» **Record extracts**
*** Begin section ***
(** One round of the loop over the states. *)
Definition add_state (entity_to_area : gmap string string) (g : HomeGraph) (e : Entity) : HomeGraph :=
  let domain := domain_of_id (entity_id e) in
  if negb (is_voice_relevant_domain domain) then g
  else
    let r := entity_ref entity_to_area e in
    {| areas := areas g;
       devices := devices g ++
         (if String.eqb domain "scene" || String.eqb domain "script" then [] else [device_ref r]);
       entities := entities g ++ [r];
       scenes := scenes g ++ (if String.eqb domain "scene" then [scene_ref r] else []);
       scripts := scripts g ++ (if String.eqb domain "script" then [script_ref e r] else []);
       aliases := aliases g ++
         ((fun a => {| al_alias := a; al_target_id := entity_id e; al_kind := domain |}) <$> er_aliases r);
       domains := btree_insert domain (domains g);
       capabilities := foldl (fun l c => btree_insert c l) (capabilities g) (er_capabilities r) |}.

Definition build_graph (states : list Entity) (area_entries : list AreaTemplateEntry) : HomeGraph :=
  let '(entity_to_area, g) := foldl add_area (∅, empty_graph) area_entries in
  foldl (add_state entity_to_area) g states.

(** ** Scores *)

Definition fuzzy_score (query_words : list string) (query_lower candidate : string) : f32 :=
  let candidate_words := split_whitespace candidate in
  let score :=
    if String.eqb candidate query_lower then f32_add (f32_lit 0 0) (f32_lit 1 0)
    else if contains candidate query_lower || contains query_lower candidate
    then f32_add (f32_lit 0 0) (f32_lit 75 (-2))
    else f32_lit 0 0 in
  let score :=
    if negb (Nat.eqb (length query_words) 0) then
      let matching :=
        length (List.filter (fun qw =>
          existsb (fun cw => contains cw qw || contains qw cw) candidate_words) query_words) in
      f32_add score
        (f32_mul (f32_div (f32_of_Z (Z.of_nat matching)) (f32_of_Z (Z.of_nat (length query_words))))
                 (f32_lit 35 (-2)))
    else score in
  let score :=
    if starts_with candidate query_lower then f32_add score (f32_lit 15 (-2)) else score in
  fl_min score (f32_lit 1 0).

Definition best_alias_score (query_words : list string) (query_lower : string)
    (als : list string) : f32 :=
  foldl fl_max (f32_lit 0 0) (fuzzy_score query_words query_lower <$> als).

(** [best.as_ref().is_none_or(|(s, _)| score > *s)]. *)
Definition beats {A} (score : f32) (best : option (f32 * A)) : bool :=
  match best with Some (s, _) => SFltb s score | None => true end.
*** End section ***
» **Description of the task**
In the listing above, locate the line containing "Definition fuzzy_score (query_words" and the line containing "fl_min score (f32_lit 1 0).", then transcribe both and every line between them verbatim.

» **Your response**
Definition fuzzy_score (query_words : list string) (query_lower candidate : string) : f32 :=
  let candidate_words := split_whitespace candidate in
  let score :=
    if String.eqb candidate query_lower then f32_add (f32_lit 0 0) (f32_lit 1 0)
    else if contains candidate query_lower || contains query_lower candidate
    then f32_add (f32_lit 0 0) (f32_lit 75 (-2))
    else f32_lit 0 0 in
  let score :=
    if negb (Nat.eqb (length query_words) 0) then
      let matching :=
        length (List.filter (fun qw =>
          existsb (fun cw => contains cw qw || contains qw cw) candidate_words) query_words) in
      f32_add score
        (f32_mul (f32_div (f32_of_Z (Z.of_nat matching)) (f32_of_Z (Z.of_nat (length query_words))))
                 (f32_lit 35 (-2)))
    else score in
  let score :=
    if starts_with candidate query_lower then f32_add score (f32_lit 15 (-2)) else score in
  fl_min score (f32_lit 1 0).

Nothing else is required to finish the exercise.